Dataset entries
(* ===== verification/ExecutorAttempt.v ===== *)
(** * Rules for attempts on managed files

    How each step of ag-effect/src/executor.rs changes the disk, for every
    schedule of faults: what its observations tell, that a staged file is private
    to the attempt, and what is left when a rename, a rollback or the final
    verification fails. *)

From S2P Require Import Prelude Wire Fixture Digest Names Origin Identity Paths Effect Compile Executor HostFiles ExecutorFiles.

(** ** Disks relative to the one an attempt started on *)

Definition disk_wf (d : Disk) : Prop := forall i, is_Some (dk_nodes d !! i) -> (i < dk_next d)%Z.

(** One call that edits the entries of [parent] and touches inodes. *)
Record edits (parent : Z) (f : gmap string Z -> gmap string Z) (d d' : Disk) : Prop := mkEdits {
  edits_root : dk_root d' = dk_root d;
  edits_next : dk_next d' = dk_next d;
  edits_others : forall i n, i <> parent -> dk_nodes d !! i = Some n ->
    exists n', dk_nodes d' !! i = Some n' /\ same_file n n';
  edits_parent : forall n m, dk_nodes d !! parent = Some n -> nd_body n = Directory m ->
    exists n', dk_nodes d' !! parent = Some n' /\ same_owner n n' /\ nd_body n' = Directory (f m)
}.

(** The disk [d] of an attempt that began on [o]: [parent] has entries [m], and
    every other inode of [o] is the same file. *)
Record frame (o : Disk) (parent : Z) (m : gmap string Z) (d : Disk) : Prop := mkFrame {
  frame_root : dk_root d = dk_root o;
  frame_next : (dk_next o <= dk_next d)%Z;
  frame_others : forall i n, i <> parent -> dk_nodes o !! i = Some n ->
    exists n', dk_nodes d !! i = Some n' /\ same_file n n';
  frame_parent : exists n m0 n', dk_nodes o !! parent = Some n /\ nd_body n = Directory m0 /\
    dk_nodes d !! parent = Some n' /\ same_owner n n' /\ nd_body n' = Directory m
}.

Lemma lookup_update i j f d :
  dk_nodes (update_node i f d) !! j = if decide (i = j) then f <$> dk_nodes d !! j else dk_nodes d !! j.
Proof.
  unfold update_node. simpl. destruct (decide (i = j)) as [->|Hi]; [apply lookup_alter_eq | by apply lookup_alter_ne].
Qed.

Lemma frame_init o parent n m : dk_nodes o !! parent = Some n -> nd_body n = Directory m -> frame o parent m o.
Proof.
  intros Hn Hb. split; [done|lia| |].
  - intros i n0 _ Hi. exists n0. split; auto with ag.
  - exists n, m, n. by split_all.
Qed.

Lemma frame_edits o parent f m d d' : frame o parent m d -> edits parent f d d' -> frame o parent (f m) d'.
Proof.
  intros [Hr Hn Ho (n & m0 & n' & Hpo & Hb & Hpd & Hs & Hb')] [Er En Eo Ep]. split; [congruence|congruence| |].
  - intros i k Hi Hk. destruct (Ho i k Hi Hk) as (k' & Hk' & Hs'). destruct (Eo i k' Hi Hk') as (k2 & Hk2 & Hs2).
    exists k2. split; [done|]. by eapply same_file_trans.
  - destruct (Ep n' m Hpd Hb') as (n2 & Hn2 & Hs2 & Hb2). exists n, m0, n2. split_all; try done. by eapply same_owner_trans.
Qed.

(** An inode that the attempt created is not part of the frame. *)
Lemma frame_private o parent m d file f :
  dk_nodes o !! file = None -> file <> parent -> frame o parent m d -> frame o parent m (update_node file f d).
Proof.
  intros Hf Hp [Hr Hn Ho (n & m0 & n' & Hpo & Hb & Hpd & Hs & Hb')]. split; [done|done| |].
  - intros i k Hi Hk. rewrite lookup_update, decide_False by congruence. by apply Ho.
  - exists n, m0, n'. rewrite lookup_update, decide_False by done. done.
Qed.

(** [file] is still the file [n]. *)
Definition holds (file : Z) (n : Node) (d : Disk) : Prop := exists n', dk_nodes d !! file = Some n' /\ same_file n n'.

Lemma holds_edits parent f d d' file n : file <> parent -> holds file n d -> edits parent f d d' -> holds file n d'.
Proof.
  intros Hf (n' & Hn & Hs) He. destruct (edits_others _ _ _ _ He file n' Hf Hn) as (n2 & Hn2 & Hs2).
  exists n2. split; [done|]. by eapply same_file_trans.
Qed.

(** Edits compose from the two kinds of update that calls make. *)
Lemma edits_entries parent f now d : edits parent f d (update_node parent (edit_entries f now) d).
Proof.
  split; [done|done| |].
  - intros i n Hi Hn. exists n. rewrite lookup_update, decide_False by done. auto with ag.
  - intros n m Hn Hb. rewrite lookup_update, decide_True, Hn by done. simpl. eexists. split; [done|].
    unfold edit_entries. rewrite Hb. by split_all.
Qed.

Lemma edits_touch parent f d d' i g :
  edits parent f d d' -> (forall n, same_file n (g n)) -> edits parent f d (update_node i g d').
Proof.
  intros [Er En Eo Ep] Hg. split; [done|done| |].
  - intros j n Hj Hn. destruct (Eo j n Hj Hn) as (n' & Hn' & Hs). rewrite lookup_update, Hn'.
    destruct (decide (i = j)); simpl; [|by exists n']. exists (g n'). split; [done|]. by eapply same_file_trans.
  - intros n m Hn Hb. destruct (Ep n m Hn Hb) as (n' & Hn' & Hs & Hb'). rewrite lookup_update, Hn'.
    destruct (decide (i = parent)); simpl; [|by exists n']. exists (g n'). destruct (Hg n') as (? & ? & ? & ? & ? & ? & ?).
    split_all; [done| |congruence]. eapply same_owner_trans; [done|]. apply same_file_owner, Hg.
Qed.

(** ** Calls that change the disk *)

(** A call that fails leaves the disk as it was. *)
Definition changes {E A} (d : Disk) (m : ST FileSystem E A) (Q : A -> Disk -> Prop) : Prop :=
  disk_spec (fun d' => d' = d) m Q (fun _ d' => d' = d).

Lemma changes_spec {E A} (P : Disk -> Prop) (m : ST FileSystem E A) (Q : A -> Disk -> Prop) (R : E -> Disk -> Prop) :
  (forall d, P d -> changes d m Q) -> (forall e d, P d -> R e d) -> disk_spec P m Q R.
Proof.
  intros Hm HR fs Hs. specialize (Hm _ Hs fs eq_refl). destruct (m fs) as [fs' [a|e|]]; [done|rewrite Hm; auto|done].
Qed.

Lemma changes_map_err {E F A} d (f : E -> F) (m : ST FileSystem E A) Q : changes d m Q -> changes d (st_map_err f m) Q.
Proof. intros Hm. by apply st_spec_map_err. Qed.

Lemma dir_entries_ok dir d m : dir_entries dir d = Ok m -> exists n, dk_nodes d !! dir = Some n /\ nd_body n = Directory m.
Proof.
  unfold dir_entries, node_of, node_entries. destruct (dk_nodes d !! dir) as [n|]; [|done]. simpl.
  destruct (nd_body n) eqn:Hb; try done. intros [= <-]. by exists n.
Qed.
Lemma dir_entries_no_panic dir d : dir_entries dir d <> Panic.
Proof.
  unfold dir_entries, node_of, node_entries. destruct (dk_nodes d !! dir) as [n|]; [|done]. simpl. by destruct (nd_body n).
Qed.

(** What an entry map must say for a rename, and what it says afterwards. *)
Definition rename_pre (flags : RenameFlags) (old new : string) (m : gmap string Z) (f : gmap string Z -> gmap string Z) : Prop :=
  match flags with
  | NOREPLACE => exists i, m !! old = Some i /\ m !! new = None /\ f = fun m => <[new := i]> (delete old m)
  | EXCHANGE => exists i j, m !! old = Some i /\ m !! new = Some j /\ f = fun m => <[old := j]> (<[new := i]> m)
  end.

Lemma rename_changes d dir old new flags :
  changes d (renameat_with dir old new flags) (fun _ d' =>
    exists n m f, dk_nodes d !! dir = Some n /\ nd_body n = Directory m /\ rename_pre flags old new m f /\ edits dir f d d').
Proof.
  apply syscall_spec; [|done]. intros _ fs <-. cbn zeta.
  destruct (dir_entries dir (fs_disk fs)) as [m| |] eqn:Hm; [|done|by apply dir_entries_no_panic in Hm].
  apply dir_entries_ok in Hm as (n & Hn & Hb). simpl. destruct (m !! old) as [i|] eqn:Ho; [|done]. simpl.
  destruct flags, (m !! new) as [j|] eqn:Hnew; try done.
  - eexists n, m, _. split_all; [done|done|by exists i|]. apply edits_touch; [apply edits_entries|apply same_file_ctime].
  - eexists n, m, _. split_all; [done|done|by exists i, j|].
    apply edits_touch; [apply edits_touch; [apply edits_entries|]|]; apply same_file_ctime.
Qed.

Lemma unlink_changes d dir name :
  changes d (unlinkat dir name) (fun _ d' =>
    exists i g d1, binds d dir name i /\ edits dir (delete name) d d1 /\ d' = update_node i g d1).
Proof.
  apply syscall_spec; [|done]. intros _ fs <-. cbn zeta.
  destruct (dir_lookup dir name (fs_disk fs)) as [i| |] eqn:Hl; [|done|by apply dir_lookup_no_panic in Hl].
  apply dir_lookup_ok in Hl. simpl. unfold node_of. destruct (dk_nodes (fs_disk fs) !! i) as [n|]; [|done]. simpl.
  destruct (nd_body n); try done; eexists i, _, _; (split_all; [done| |done]); apply edits_entries.
Qed.

Lemma fsync_changes d fd :
  changes d (fsync fd) (fun _ d' => exists n, dk_nodes d !! fd = Some n /\ d' = update_node fd (with_dirty false) d).
Proof.
  apply syscall_spec; [|done]. intros _ fs <-. unfold node_of. destruct (dk_nodes (fs_disk fs) !! fd) as [n|]; [|done].
  simpl. by exists n.
Qed.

ABOUT THIS EXERCISE
Count up the lines in the records that contain the word "Directory" and reply with that figure only.

SOLUTION TO THE PROBLEM
7